Two types of uterine cancer are endometrial cancer (cancer that begins in cells lining the uterus) and uterine sarcoma (a rare cancer that begins in muscle or other tissues in the uterus). No one knows the exact causes of uterine cancer however; there are certain risk factors that make it more likely for one woman to get the disease over another. Risk factors include age, endometrial hyperplasia, hormone replacement therapy, obesity, tamoxifen use, race, and colorectal cancer.

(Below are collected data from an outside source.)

(** * LandNSM10: the Luigs & Neumann SM-10 serial driver

    A shallow embedding of [LandNSM10.py].  Python values are modelled as
    follows: [int] is [Z], [str] is [string], [bytes] is [list byte], a
    [float] is a [spec_float] (binary64 values), [None] is the [None] of
    [option].  Exceptions are an error type threaded through a state and
    error monad whose state is the driver object together with the console. *)

From Stdlib Require Import ZArith List String Ascii Bool Lia.
From Stdlib Require Import Strings.Byte Floats.SpecFloat.
Import ListNotations.

Local Open Scope string_scope.
Local Open Scope list_scope.
Local Open Scope Z_scope.

(** ** Exceptions and results *)

(** The exceptions the modelled code can raise. *)
Inductive exn : Type :=
| AttributeError   (* attribute access on [None], e.g. [self.ser.write] *)
| TypeError        (* subscripting [None] *)
| IndexError       (* [ans[4]] on a reply that is too short *)
| ValueError       (* non-ASCII text given to [unhexlify], bad [int] literal *)
| BinasciiError    (* [binascii.Error]: odd length or non-hex digit *)
| StructError      (* [struct.error]: buffer of the wrong size *)
| OverflowError    (* [struct.pack('>f', x)] with [x] too large *)
| UnboundLocalError. (* a local read on a path that never bound it *)

Inductive result (A : Type) : Type :=
| Ok (a : A)
| Raise (e : exn).
Arguments Ok {A} a.
Arguments Raise {A} e.

Definition bytes := list byte.

Definition byte_of_Z (z : Z) : byte :=
  match Byte.of_N (Z.to_N z) with
  | Some b => b
  | None => x00
  end.

Definition Z_of_byte (b : byte) : Z := Z.of_N (Byte.to_N b).

(** ** Hexadecimal text: ['%02x' % n] and [binascii.unhexlify] *)

Definition hex_digit (d : Z) : ascii :=
  match d with
  | 0 => "0" | 1 => "1" | 2 => "2" | 3 => "3"
  | 4 => "4" | 5 => "5" | 6 => "6" | 7 => "7"
  | 8 => "8" | 9 => "9" | 10 => "a" | 11 => "b"
  | 12 => "c" | 13 => "d" | 14 => "e" | _ => "f"
  end%char.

Uterine cancer usually occurs after menopause, but it may also occur around the time menopause begins. Some of the symptoms seen with uterine cancer are unusual vaginal bleeding or discharge, difficult or painful urination, pain during intercourse, and pain in the pelvic area. If a woman has symptoms that may suggest uterine cancer her doctor may check lab and urine tests and do a pelvic exam, pap test, transvaginal ultrasound, and a biopsy to remove tissue from the uterine lining to confirm diagnosis.

Once diagnosis is determined the doctor needs to know the extent or stage of the disease to plan the best treatment. Staging is a careful attempt to find out whether the cancer has spread, and if so to what parts of the body. Additional tests to determine stage may be blood and urine tests, x-rays, CT scan, ultrasound test, MRI, sigmoidoscopy, or colonoscopy. In most cases, the most reliable way to stage uterine cancer is to remove the uterus so the pathologist can examine it for any signs of cancer. Once staging is complete treatment options are gone over with you. Treatment options consist of surgery, radiation therapy, and hormonal therapy.